The Exponent Telegram
Monday, January 22, 2007
By Jim Fisher – METRO EDITOR
BRIDGEPORT – While it’s not uncommon for students studying landscape architecture and planning to work on a class project with a developer, it usually doesn’t involve actually going to the site.
That’s because many of the developments are out of state.
But with one of the largest, most complex developments in West Virginia at Charles Pointe, developers Genesis Partners saw a good opportunity to give students at West Virginia University a unique experience.
Early in the semester last fall, senior landscape architecture students visited Charles Pointe for research on a project they were working on. That visit led Tom Hall of Genesis and Jim Haden of Haden Stanziale, a company assisting with the development of the master-planned community, to create a challenge for the students.

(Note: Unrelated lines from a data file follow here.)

(** One command: what is written, if anything, is one frame with the batch. *)
Lemma encrypted_cmd_step key id clock h cmd pad data t t1 b usb r usb' full b1 :
  key_seals key -> open_tunnel key t1 -> frame_wf (FCmd h cmd pad data) ->
  wire_read_message (WireEncrypted t) = (Ok (frame_bytes (FCmd h cmd pad data)), WireEncrypted t1) ->
  submit_urb id cmd data usb = (r, usb') -> push (fst clock) (snd clock) cmd r b = (full, b1) ->
  exists t2 ps out, urb_iteration id clock {| lp_wire := WireEncrypted t; lp_batcher := b; lp_usb := usb |}
    = Continue {| lp_wire := WireEncrypted t2; lp_batcher := if full then snd (Batcher.flush b1) else b1; lp_usb := usb' |}
    /\ open_tunnel key t2 /\ carries key ps out /\ concat ps = (if full then fst (Batcher.flush b1) else [])
    /\ tx (tun_stream t2) = tx (tun_stream t1) ++ out /\ rx (tun_stream t2) = rx (tun_stream t1).
Proof.
  intros Hk Ho1 Hf Hread Hsub Ep. pose proof (urb_iteration_cmd_wire id clock h cmd pad data _ _ b usb Hf Hread) as Hi.
  rewrite Hsub, Ep in Hi. rewrite Hi. destruct full.
  - destruct (write_carried key t1 (fst (Batcher.flush b1)) Hk Ho1) as (t2 & out & Hwr & Ho2 & Hca & Htx & Hrx2).
    exists t2, [fst (Batcher.flush b1)], out. cbn [wire_write_message]. rewrite Hwr.
    split_and!; [reflexivity|exact Ho2|exact Hca|apply app_nil_r|exact Htx|exact Hrx2].
  - exists t1, [], []. split_and!; [reflexivity|exact Ho1|constructor|reflexivity|by rewrite app_nil_r|reflexivity].
Qed.

(** The loop over a tunnel refines the abstract session and the run of the batcher,
    like the loop over a plain connection. *)
Lemma urb_loop_encrypted key frs l : key_seals key -> Forall frame_wf frs -> Forall fits (map frame_bytes frs) ->
  carries key (map frame_bytes frs) l -> forall fuel id clock t b usb,
  (length frs < fuel)%nat -> open_tunnel key t -> rx (tun_stream t) = l ->
  let '(us, usb') := session id clock frs usb in
  let '(written, _, b') := batch_run us b in
  exists t' batches out,
    urb_loop fuel id clock {| lp_wire := WireEncrypted t; lp_batcher := b; lp_usb := usb |}
    = Returns (Ok tt, {| lp_wire := WireEncrypted t'; lp_batcher := b'; lp_usb := usb' |})
    /\ open_tunnel key t' /\ carries key batches out /\ concat batches = written
    /\ tx (tun_stream t') = tx (tun_stream t) ++ out.
Proof.
  intros Hk Hw. revert l. induction Hw as [|fr frs Hf Hw IH]; intros l Hfit Hc fuel id clock t b usb Hfuel Ho Hrx;
    (destruct fuel as [|fuel]; [simpl in Hfuel; lia|]); simpl in Hfuel.
  - simpl. inversion Hc as [Hl|]. subst l. destruct (read_carried_end t) as (k & s & Hread & Htx & Hroom); [congruence|].
    unfold urb_iteration. cbn [lp_wire wire_read_message]. rewrite Hread. simpl.
    eexists _, [], []. split; [reflexivity|]. split.
    { destruct Ho as [Hk1 Hk2 Hk3]. split; simpl; [done|congruence|done]. }
    split; [constructor|]. split; [done|]. simpl. by rewrite Htx, app_nil_r.
  - simpl in Hfit. apply Forall_cons in Hfit as [Hfit1 Hfit]. inversion Hc as [|p nonce ct ps l' Hn He Hc' Hp Hl]; subst.
    assert (Hread : wire_read_message (WireEncrypted t)
              = (Ok (frame_bytes fr), WireEncrypted (set_tun_stream (set_rx l' (tun_stream t)) t))).
    { cbn [wire_read_message]. rewrite <- (ot_key _ _ Ho) in He.
      by rewrite (read_carried t (frame_bytes fr) nonce ct l' Hn He Hfit1 (eq_sym Hl)). }
    set (t1 := set_tun_stream (set_rx l' (tun_stream t)) t) in *.
    assert (Ho1 : open_tunnel key t1) by (destruct Ho; by split).
    specialize (IH l' Hfit Hc' fuel id (fun i => clock (S i))).
    assert (Hcase : (exists h cmd pad data, fr = FCmd h cmd pad data)
                    \/ forall h cmd pad data, fr <> FCmd h cmd pad data)
      by (destruct fr; [left; by eauto 6|right; done..]).
    destruct Hcase as [(h & cmd & pad & data & ->)|Hne].
    + cbn [session]. destruct (submit_urb id cmd data usb) as [r usb'] eqn:Hsub.
      destruct (push (fst (clock O)) (snd (clock O)) cmd r b) as [full b1] eqn:Ep.
      destruct (encrypted_cmd_step key id (clock O) h cmd pad data t t1 b usb r usb' full b1 Hk Ho1 Hf Hread Hsub Ep)
        as (t2 & ps1 & out1 & Hs & Ho2 & Hca1 & Hps1 & Htx1 & Hrx2).
      set (b2 := if full then snd (Batcher.flush b1) else b1) in *.
      specialize (IH t2 b2 usb' ltac:(lia) Ho2 Hrx2).
      destruct (session id _ frs usb') as [us usb'']. cbn [batch_run]. unfold push_flush.
      cbn [ud_now ud_later ud_cmd ud_result]. rewrite Ep.
      replace (if full then Batcher.flush b1 else ([], b1))
        with (if full then fst (Batcher.flush b1) else [], b2) by (subst b2; by destruct full).
      destruct (batch_run us b2) as [[written ts] b'].
      destruct IH as (t' & ps2 & out2 & Hloop & Ho3 & Hca2 & Hps2 & Htx2).
      exists t', (ps1 ++ ps2), (out1 ++ out2). cbn [urb_loop]. rewrite Hs, Hloop.
      split_and!; [reflexivity|done|by apply carries_app|by rewrite concat_app, Hps1, Hps2|by rewrite Htx2, Htx1, app_assoc].
    + assert (Hs : session id clock (fr :: frs) usb = session id (fun i => clock (S i)) frs usb)
        by (destruct fr as [h cmd pad data|h ret data|h u|h]; [by destruct (Hne h cmd pad data)|done..]).
      rewrite Hs. specialize (IH t1 b usb ltac:(lia) Ho1 eq_refl).
      destruct (session id _ frs usb) as [us usb']. destruct (batch_run us b) as [[written ts] b'].
      cbn [urb_loop]. by rewrite (urb_iteration_other_wire id (clock O) fr _ _ b usb Hf Hne Hread).
Qed.

(** The end of the session: the rest of the batch is one more frame. *)
Lemma urb_loop_end_encrypted key id t b usb exports replies usb' :
  key_seals key -> open_tunnel key t -> batch_holds b replies -> release_device id usb = (Ok tt, usb') ->
  exists s ps out,
    urb_loop_end id {| lp_wire := WireEncrypted t; lp_batcher := b; lp_usb := usb |} exports
    = (Ok tt, {| cn_stream := s; cn_usb := usb'; cn_exports := delete id exports |})
    /\ tx s = tx (tun_stream t) ++ out /\ carries key ps out /\ concat ps = buffer b.
Proof.
  intros Hk Ho Hh Hrel. unfold urb_loop_end. cbn [lp_batcher lp_wire lp_usb Batcher.flush].
  rewrite Hrel. unfold batcher_is_empty. destruct (Nat.eqb_spec (count b) 0) as [Hz|Hz].
  - destruct Hh as [Hb Hc _ _ _ _]. rewrite Hc in Hz. destruct replies; [|done].
    exists (tun_stream t), [], []. split_and!; [done|by rewrite app_nil_r|constructor|by rewrite Hb].
  - destruct (write_carried key t (buffer b) Hk Ho) as (t2 & out & Hwr & _ & Hca & Htx & _).
    exists (tun_stream t2), [buffer b], out. cbn [wire_write_message]. rewrite Hwr.
    split_and!; [done|done|done|apply app_nil_r].
Qed.

Context `{!UsbBackendLaws B}.

(** C2: Encryption is transparent: a client that imports a free device of a server
    with encryption, does the key exchange and sends well-formed messages in tunnel
    frames gets the import reply, the server's public key, and then tunnel frames
    under the session key; what they decrypt to is, put together, byte for byte what
    a plain session would have sent (all replies, when they arrive promptly with
    consecutive sequence numbers and are of ordinary size), and at the end the device
    is released and no longer exported. *)
Theorem encrypted_session fuel env config peer h buf frs l c e usb1 descriptors usb2 a pa pb secret key :
  let id := request_busid buf in
  env_nodelay env = Ok tt -> sc_encryption_enabled config = true ->
  env_keypair env = Some a -> public_key a = Some pa -> length pb = 32%nat -> agree_ephemeral a pb = Some secret ->
  derive_session_key secret = Ok key -> key_seals key -> sound_rng (env_rng env) ->
  header_wf h -> command h = OP_REQ_IMPORT -> length buf = 32%nat ->
  Forall frame_wf frs -> Forall fits (map frame_bytes frs) -> carries key (map frame_bytes frs) l ->
  (length frs < fuel)%nat -> tx_room (cn_stream c) = None ->
  get_device_entry id (cn_usb c) = Some e -> cn_exports c !! id = None ->
  claim_device id (cn_usb c) = (Ok tt, usb1) -> get_descriptor_tree id usb1 = (Ok descriptors, usb2) ->
  exists c' batches out,
    handle_client fuel env config peer (receives (header_as_bytes h ++ buf ++ pubkey_bytes pb ++ l) c) = Returns (Ok tt, c')
    /\ tx (cn_stream c') = tx (cn_stream c) ++ import_reply e descriptors ++ pubkey_bytes pa ++ out
    /\ carries key batches out
    /\ (let us := fst (session id (env_clock env) frs usb2) in
        let '(_, taken, _) := batch_run us batcher_new in
        concat batches = concat taken
        /\ (forall t0 n, sequential n us -> Forall (prompt t0 DEFAULT_BATCH_TIMEOUT) us -> taken = map done_reply us))
    /\ cn_exports c' = cn_exports c /\ mgr_handles (cn_usb c') !! id = None.
Proof.
  intros id He Henc Hkp Ha Hlb Hag Hkey Hseal Hrng Hh Hc Hl Hw Hfit Hca Hf Hroom Hdev Hx Hclaim Hd.
  rewrite handle_client_dispatch, Hc by done. simpl. unfold handle_import.
  rewrite (import_accepted peer buf _ c e usb1 descriptors usb2) by done. fold id. rewrite Henc.
  unfold wire_encrypted, server_side. cbn [cn_stream cn_usb cn_exports]. rewrite Hkp.
  rewrite (server_handshake_ok a pa pb secret key) by done. cbn [tunnel_of].
  set (t := {| tun_stream := _; tun_key := key; tun_peer := peer; tun_rng := env_rng env |}).
  assert (Ho : open_tunnel key t) by (by split).
  pose proof (urb_loop_encrypted key frs l Hseal Hw Hfit Hca fuel id (env_clock env) t batcher_new usb2 Hf Ho eq_refl) as Hs.
  pose proof (session_cmds id (env_clock env) frs usb2 Hw) as Hcmds. unfold handle_urb_loop.
  destruct (session id (env_clock env) frs usb2) as [us usb3]. cbn [fst] in *.
  pose proof (batch_run_holds us _ [] (holds_new DEFAULT_BATCH_SIZE DEFAULT_BATCH_TIMEOUT) Hcmds) as Hb.
  change (with_config DEFAULT_BATCH_SIZE DEFAULT_BATCH_TIMEOUT) with batcher_new in Hb.
  assert (Hall : forall t0 n, sequential n us -> Forall (prompt t0 DEFAULT_BATCH_TIMEOUT) us ->
                   snd (fst (batch_run us batcher_new)) = map done_reply us).
  { intros t0 n Hsq Hp. apply (batch_run_all t0 n); [|done|done]. split; simpl; try done; unfold DEFAULT_BATCH_SIZE; lia. }
  destruct (batch_run us batcher_new) as [[written taken] b']. destruct Hb as (rest & Hh' & Heq).
  destruct Hs as (t' & ps1 & out1 & -> & Ho' & Hca1 & Hps1 & Htx1).
  destruct (release_device_ok id usb3) as (usb4 & Hrel & Hdel).
  destruct (urb_loop_end_encrypted key id t' b' usb3 (<[id := (peer, e)]> (cn_exports c)) rest usb4 Hseal Ho' Hh' Hrel)
    as (s & ps2 & out2 & -> & Htx2 & Hca2 & Hps2).
  eexists _, (ps1 ++ ps2), (out1 ++ out2). split; [reflexivity|]. cbn [cn_stream cn_exports cn_usb]. split_and!.
  - rewrite Htx2, Htx1. subst t. cbn [tun_stream tx sent]. by rewrite <- !app_assoc.
  - by apply carries_app.
  - rewrite concat_app, Hps1, Hps2, (holds_buffer _ _ Hh'), Heq. done.
  - exact Hall.
  - by apply delete_insert_id.
  - rewrite Hdel. apply lookup_delete_eq.
Qed.
End Encrypted.
Definition parse_token (st : ParseState) (token : string) : ParseState :=
  match split_once "=" (trim token) with
  | None => st
  | Some (k, v) =>
      if decide (k = "vid") then
        match pending_device st with
        | [] => {| ps_vid := parse_id v; ps_pid := ps_pid st; ps_bus := ps_bus st; ps_name := ps_name st; ps_list := ps_list st |}
        | l => {| ps_vid := parse_id v; ps_pid := ps_pid st; ps_bus := "1-1"; ps_name := "USB Device"; ps_list := ps_list st ++ l |}
        end
      else if decide (k = "pid") then
        {| ps_vid := ps_vid st; ps_pid := parse_id v; ps_bus := ps_bus st; ps_name := ps_name st; ps_list := ps_list st |}
      else if decide (k = "bus") then
        {| ps_vid := ps_vid st; ps_pid := ps_pid st; ps_bus := v; ps_name := ps_name st; ps_list := ps_list st |}
      else if decide (k = "n") then
        {| ps_vid := ps_vid st; ps_pid := ps_pid st; ps_bus := ps_bus st; ps_name := v; ps_list := ps_list st |}
      else st
  end.

Fixpoint is_blank (s : string) : bool :=
  match s with EmptyString => true | String a s => is_whitespace a && is_blank s end.

(** The key-value format of [parseDevices]; [None] when the text is not in it. *)
Definition parse_devices_kv (devicesStr : string) : option (list RemoteDevice) :=
  if is_blank devicesStr || negb (contains_str "vid=" devicesStr) then None
  else
    let st := fold_left parse_token (split_on "," devicesStr) parse_start in
    let l := ps_list st ++ pending_device st in
    match l with [] => None | _ => Some l end.
(* ===== verification/Hotplug.v ===== *)
(** * The hotplug monitor (server/usbip-server/src/hotplug.rs)

    A background thread polls a source of events and sends what it finds over a
    channel; the owner of the monitor receives.  The thread and the owner are
    interleaved by a schedule, an infinite sequence of actions; a run is the
    sequence of states it leads through.  The channel of the standard library is
    an unbounded queue. *)

From S2P Require Import Prelude.

Inductive HotplugEvent :=
| Attached (busid : string) (vid pid : Z)
| Detached (busid : string) (correlation_id : string).

#[export] Instance HotplugEvent_eq_dec : EqDecision HotplugEvent.
Proof. solve_decision. Defined.

(** [HotplugSource]. *)
Class HotplugSource (S : Type) : Type := { poll : S -> option HotplugEvent * S }.

#[export] Instance noop_source : HotplugSource unit := {| poll s := (None, s) |}.

(** Where the thread is. *)
Inductive thread := Polling | Sleeping | Ended.

Section Monitor.
Context {S : Type} `{!HotplugSource S}.

(** The monitor with its thread; [hm_received] is what the owner has received. *)
Record HotplugMonitor := {
  hm_source : S;
  hm_thread : thread;
  hm_queue : list HotplugEvent;
  hm_receiver : bool;
  hm_received : list HotplugEvent
}.

(** [HotplugMonitor::new]. *)
Definition monitor_new (source : S) : HotplugMonitor :=
  {| hm_source := source; hm_thread := Polling; hm_queue := []; hm_receiver := true; hm_received := [] |}.

(** One turn of the thread. *)
Definition thread_step (m : HotplugMonitor) : HotplugMonitor :=
  match hm_thread m with
  | Polling =>
      let '(ev, source) := poll (hm_source m) in
      match ev with
      | Some event =>
          if hm_receiver m
          then {| hm_source := source; hm_thread := Polling; hm_queue := hm_queue m ++ [event];
                  hm_receiver := true; hm_received := hm_received m |}
          else {| hm_source := source; hm_thread := Ended; hm_queue := hm_queue m;
                  hm_receiver := false; hm_received := hm_received m |}
      | None => {| hm_source := source; hm_thread := Sleeping; hm_queue := hm_queue m;
                   hm_receiver := hm_receiver m; hm_received := hm_received m |}
      end
  | Sleeping => {| hm_source := hm_source m; hm_thread := Polling; hm_queue := hm_queue m;
                   hm_receiver := hm_receiver m; hm_received := hm_received m |}
  | Ended => m
  end.

(** [try_recv]. *)
Definition try_recv (m : HotplugMonitor) : option HotplugEvent * HotplugMonitor :=
  match hm_queue m with
  | [] => (None, m)
  | e :: q => (Some e, {| hm_source := hm_source m; hm_thread := hm_thread m; hm_queue := q;
                          hm_receiver := hm_receiver m; hm_received := hm_received m ++ [e] |})
  end.

(** [recv]: [None] while it blocks; it returns nothing once the thread, which owns
    the sender, has ended. *)
Definition recv (m : HotplugMonitor) : option (option HotplugEvent) * HotplugMonitor :=
  match hm_queue m with
  | [] => (match hm_thread m with Ended => Some None | _ => None end, m)
  | _ => let '(e, m) := try_recv m in (Some e, m)
  end.

(** Dropping the monitor drops its receiver. *)
Definition monitor_drop (m : HotplugMonitor) : HotplugMonitor :=
  {| hm_source := hm_source m; hm_thread := hm_thread m; hm_queue := [];
     hm_receiver := false; hm_received := hm_received m |}.

(** ** Schedules *)

Inductive action := ThreadRuns | Receive | DropMonitor.

Definition act (a : action) (m : HotplugMonitor) : HotplugMonitor :=
  match a with
  | ThreadRuns => thread_step m
  | Receive => if hm_receiver m then (try_recv m).2 else m
  | DropMonitor => monitor_drop m
  end.

(** The state after the first [n] actions. *)
Fixpoint run (sched : nat -> action) (m : HotplugMonitor) (n : nat) : HotplugMonitor :=
  match n with
  | O => m
  | Datatypes.S n => act (sched n) (run sched m n)
  end.

(** The source after [n] polls and the events it yielded. *)
Fixpoint yields (n : nat) (s : S) : list HotplugEvent * S :=
  match n with
  | O => ([], s)
  | Datatypes.S n =>
      let '(l, s) := yields n s in
      let '(e, s) := poll s in
      (l ++ match e with Some e => [e] | None => [] end, s)
  end.

(** ** Theorems *)

(** The monitor after [n] polls: what is received and what is queued is what the
    source has yielded, in order. *)
Definition polled (s0 : S) (n : nat) (m : HotplugMonitor) : Prop :=
  hm_receiver m = true /\ hm_thread m <> Ended /\ yields n s0 = (hm_received m ++ hm_queue m, hm_source m).

(** Progress: every turn of the thread counts. *)
Definition turns (n : nat) (m : HotplugMonitor) : nat := (2 * n + match hm_thread m with Polling => 1 | _ => 0 end)%nat.

Lemma polled_thread s0 n m :
  polled s0 n m -> exists n', polled s0 n' (thread_step m) /\ (turns n m < turns n' (thread_step m))%nat
    /\ hm_received (thread_step m) = hm_received m.
Proof.
  intros (Hr & Ht & Hn). unfold turns, thread_step. destruct (hm_thread m) eqn:Et; [| |done].
  - exists (Datatypes.S n). destruct (poll (hm_source m)) as [[e|] s] eqn:E; rewrite ?Hr;
      (split; [split_and!; [done|done|]; cbn [yields]; rewrite Hn, E|simpl; split; [lia|done]]).
    + simpl. by rewrite app_assoc.
    + simpl. by rewrite app_nil_r.
  - exists n. simpl. split; [by split_and!|]. split; [lia|done].
Qed.

Lemma polled_receive s0 n m :
  polled s0 n m -> polled s0 n (act Receive m) /\ hm_thread (act Receive m) = hm_thread m
    /\ match hm_queue m with
       | [] => hm_received (act Receive m) = hm_received m
       | e :: _ => hm_received (act Receive m) = hm_received m ++ [e]
       end.
Proof.
  intros (Hr & Ht & Hn). unfold polled. simpl. rewrite Hr. unfold try_recv. destruct (hm_queue m) as [|e q] eqn:Eq; simpl.
  - by rewrite Eq.
  - split_and!; [done|done| |done|done]. rewrite Hn. by rewrite <- app_assoc.
Qed.

Lemma polled_new s0 : polled s0 0 (monitor_new s0).
Proof. by split_and!. Qed.

(** [k] turns made, [r] events received. *)
Definition reached (s0 : S) (k r : nat) (m : HotplugMonitor) : Prop :=
  exists n, polled s0 n m /\ (k <= turns n m)%nat /\ (r <= length (hm_received m))%nat.

Lemma reached_act s0 k r a m : a <> DropMonitor -> reached s0 k r m -> reached s0 k r (act a m).
Proof.
  intros Ha (n & Hp & Hk & Hr). destruct a; [| |done].
  - destruct (polled_thread s0 n m Hp) as (n' & Hp' & Ht & He). exists n'. simpl. rewrite He. split_and!; (done || lia).
  - destruct (polled_receive s0 n m Hp) as (Hp' & Ht & He). exists n. split; [done|]. unfold turns in *. rewrite Ht.
    split; [done|]. destruct (hm_queue m); rewrite He; [done|]. rewrite length_app. lia.
Qed.

Lemma reached_run sched s0 k r t u :
  (forall i, sched i <> DropMonitor) -> (t <= u)%nat ->
  reached s0 k r (run sched (monitor_new s0) t) -> reached s0 k r (run sched (monitor_new s0) u).
Proof. intros Hs Htu Ht. induction Htu as [|u _ IH]; [done|]. simpl. by apply reached_act. Qed.

(** The events arrive in the order of the source, without loss or
    duplication: whatever the schedule, what the owner has received is a prefix of
    what the source has yielded, and the rest is still queued. *)
Theorem hotplug_fifo sched s0 n :
  (forall k, sched k <> DropMonitor) ->
  exists k, let m := run sched (monitor_new s0) n in
    hm_received m ++ hm_queue m = (yields k s0).1 /\ hm_source m = (yields k s0).2.
Proof.
  intros Hs. assert (H0 : reached s0 0 0 (run sched (monitor_new s0) 0)).
  { exists O. split; [apply polled_new|]. simpl. lia. }
  destruct (reached_run sched s0 0 0 0 n Hs ltac:(lia) H0) as (k & (_ & _ & Hk) & _).
  exists k. cbv zeta. by rewrite Hk.
Qed.

(** *** Progress *)

Definition infinitely_often (a : action) (sched : nat -> action) : Prop :=
  forall n, exists m, (n <= m)%nat /\ sched m = a.

(** The monitor is kept, and both sides get to run again and again. *)
Definition fair (sched : nat -> action) : Prop :=
  (forall k, sched k <> DropMonitor) /\ infinitely_often ThreadRuns sched /\ infinitely_often Receive sched.

Lemma yields_prefix n k s0 : (n <= k)%nat -> (yields n s0).1 `prefix_of` (yields k s0).1.
Proof.
  induction 1 as [|k _ IH]; [done|]. cbn [yields].
  destruct (yields k s0) as [l s]. destruct (poll s) as [e s']. simpl in *. etrans; [exact IH|]. by eexists.
Qed.

Lemma turns_reached sched s0 k : fair sched -> exists t, reached s0 k 0 (run sched (monitor_new s0) t).
Proof.
  intros (Hs & Hth & _). induction k as [|k [t Ht]].
  - exists O, O. split; [apply polled_new|]. simpl. lia.
  - destruct (Hth t) as (u & Htu & Hu). destruct (reached_run sched s0 k 0 t u Hs Htu Ht) as (n & Hp & Hk & _).
    exists (Datatypes.S u). simpl. rewrite Hu. destruct (polled_thread s0 n _ Hp) as (n' & Hp' & Ht' & _).
    exists n'. simpl. split_and!; (done || lia).
Qed.

Lemma receives sched s0 n r :
  fair sched -> (r <= length (yields n s0).1)%nat ->
  exists t, reached s0 (2 * n) r (run sched (monitor_new s0) t).
Proof.
  intros Hf. pose proof Hf as (Hs & _ & Hrec). induction r as [|r IH]; intros Hr; [by apply turns_reached|].
  destruct IH as [t Ht]; [lia|]. destruct (Hrec t) as (u & Htu & Hu).
  destruct (reached_run sched s0 _ r t u Hs Htu Ht) as (n' & Hp & Hk & Hl).
  exists (Datatypes.S u). simpl. rewrite Hu. destruct (polled_receive s0 n' _ Hp) as (Hp' & Ht' & He).
  exists n'. split; [done|]. unfold turns in *. rewrite Ht'. split; [done|].
  destruct (hm_queue (run sched (monitor_new s0) u)) as [|e q] eqn:Eq; rewrite He.
  - destruct Hp as (_ & Hne & Hy). rewrite Eq, app_nil_r in Hy.
    assert (Hn : (n <= n')%nat) by (destruct (hm_thread _); lia).
    pose proof (prefix_length _ _ (yields_prefix n n' s0 Hn)) as Hlen. rewrite Hy in Hlen. simpl in Hlen. lia.
  - rewrite length_app. simpl. lia.
Qed.

(** C19: Every event is delivered: under a fair schedule that keeps the monitor,
    whatever the source yields in its first [n] polls has, after finitely many steps,
    been received by the owner, in order. *)
Theorem hotplug_delivered sched s0 n :
  fair sched -> exists t, (yields n s0).1 `prefix_of` hm_received (run sched (monitor_new s0) t).
Proof.
  intros Hf. destruct (receives sched s0 n _ Hf (Nat.le_refl _)) as (t & n' & (_ & Hne & Hy) & Hk & Hr).
  exists t. assert (Hn : (n <= n')%nat) by (unfold turns in Hk; destruct (hm_thread _); lia).
  pose proof (yields_prefix n n' s0 Hn) as Hp. rewrite Hy in Hp. simpl in Hp.
  destruct Hp as [l Hl]. exists (drop (length (yields n s0).1) (hm_received (run sched (monitor_new s0) t))).
  assert (Ht : take (length (yields n s0).1) (hm_received (run sched (monitor_new s0) t)) = (yields n s0).1).
  { apply (f_equal (take (length (yields n s0).1))) in Hl. by rewrite take_app_length, take_app_le in Hl. }
  rewrite <- Ht at 1. symmetry. apply take_drop.
Qed.

(** A blocking receive never comes back empty: the sender lives as long as the
    thread, and the thread ends only after the monitor was dropped. *)
Lemma recv_never_disconnected sched s0 n :
  (forall k, sched k <> DropMonitor) -> (recv (run sched (monitor_new s0) n)).1 <> Some None.
Proof.
  intros Hs. assert (H0 : reached s0 0 0 (run sched (monitor_new s0) 0)).
  { exists O. split; [apply polled_new|]. simpl. lia. }
  destruct (reached_run sched s0 0 0 0 n Hs ltac:(lia) H0) as (k & (_ & Hne & _) & _).
  unfold recv, try_recv. destruct (hm_queue _); [|done]. by destruct (hm_thread _).
Qed.

(** The thread ends once the monitor has been dropped and the source yields
    another event; a source that yields nothing keeps it polling. *)
Lemma thread_ends_after_drop m e s :
  poll (hm_source m) = (Some e, s) -> hm_thread m = Polling ->
  hm_thread (thread_step (monitor_drop m)) = Ended.
Proof. intros Hp Ht. unfold thread_step, monitor_drop; simpl. by rewrite Ht, Hp. Qed.
End Monitor.

(** A shut down source does not end the thread. *)
Lemma noop_thread_never_ends n :
  hm_thread (run (fun _ => ThreadRuns) (monitor_drop (monitor_new tt)) n) <> Ended.
Proof.
  assert (H : (hm_source (run (fun _ => ThreadRuns) (monitor_drop (monitor_new tt)) n) = tt)
              /\ hm_thread (run (fun _ => ThreadRuns) (monitor_drop (monitor_new tt)) n) <> Ended); [|apply H].
  induction n as [|n [Hs Ht]]; [done|]. simpl. unfold thread_step. by destruct (hm_thread _).
Qed.

(** ** Witnesses *)

(** A source that replays a script. *)
#[export] Instance scripted_source : HotplugSource (list (option HotplugEvent)) :=
  {| poll l := match l with [] => (None, []) | e :: l => (e, l) end |}.

Definition plug_script : list (option HotplugEvent) :=
  [Some (Attached "3-2" 0x046d 0xc261); None; Some (Detached "3-2" "0190")].

Definition alternate (n : nat) : action := if Nat.even n then ThreadRuns else Receive.

Lemma alternate_fair : fair alternate.
Proof.
  split_and!.
  - intros k. unfold alternate. by destruct (Nat.even k).
  - intros n. exists (2 * n)%nat. split; [lia|]. unfold alternate. by rewrite Nat.even_mul.
  - intros n. exists (1 + 2 * n)%nat. split; [lia|]. unfold alternate. by rewrite Nat.even_add_mul_2.
Qed.

Lemma hotplug_delivered_witness :
  exists t, [Attached "3-2" 0x046d 0xc261; Detached "3-2" "0190"]
    `prefix_of` hm_received (run alternate (monitor_new plug_script) t).
Proof. exact (hotplug_delivered alternate plug_script 3 alternate_fair). Defined.

Lemma hotplug_fifo_witness :
  exists k, hm_received (run alternate (monitor_new plug_script) 8) ++ hm_queue (run alternate (monitor_new plug_script) 8)
    = (yields k plug_script).1
    /\ hm_source (run alternate (monitor_new plug_script) 8) = (yields k plug_script).2.
Proof. exact (hotplug_fifo alternate plug_script 8 (proj1 alternate_fair)). Defined.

The challenge was to create a modern landscape plan that combines residential, recreational and commercial elements, which is classified as mixed use by industry professionals.
Steve McBride, chair of the landscape architecture program and associate professor at WVU, said in a release that he wanted the students involved in the project because Charles Pointe is such a unique venture in West Virginia.
He said Charles Pointe is the first such project in the state where a large development required planning and landscape resource design in all phases, and is helping move West Virginia into the same arena as other more developed states, where graduates traditionally move to work.
Hall and Haden are both WVU graduates, and Haden has worked with the school on other projects involving students.
The landscape architecture students were able to look at what’s being done right now at Charles Pointe, schematic plans for the next phases and then develop ideas for areas without detailed designs, Hall said.
"They really enjoyed getting out on the site," he said. ‘Most of the projects they work on are out of state, so they don’t get their feet on the ground."
Genesis managing partner Jamie Corton said he was very impressed with a lot of the ideas that the students came up with for future developments. Younger students are a good counter-balance and often bring a fresh perspective from industry professionals, he said.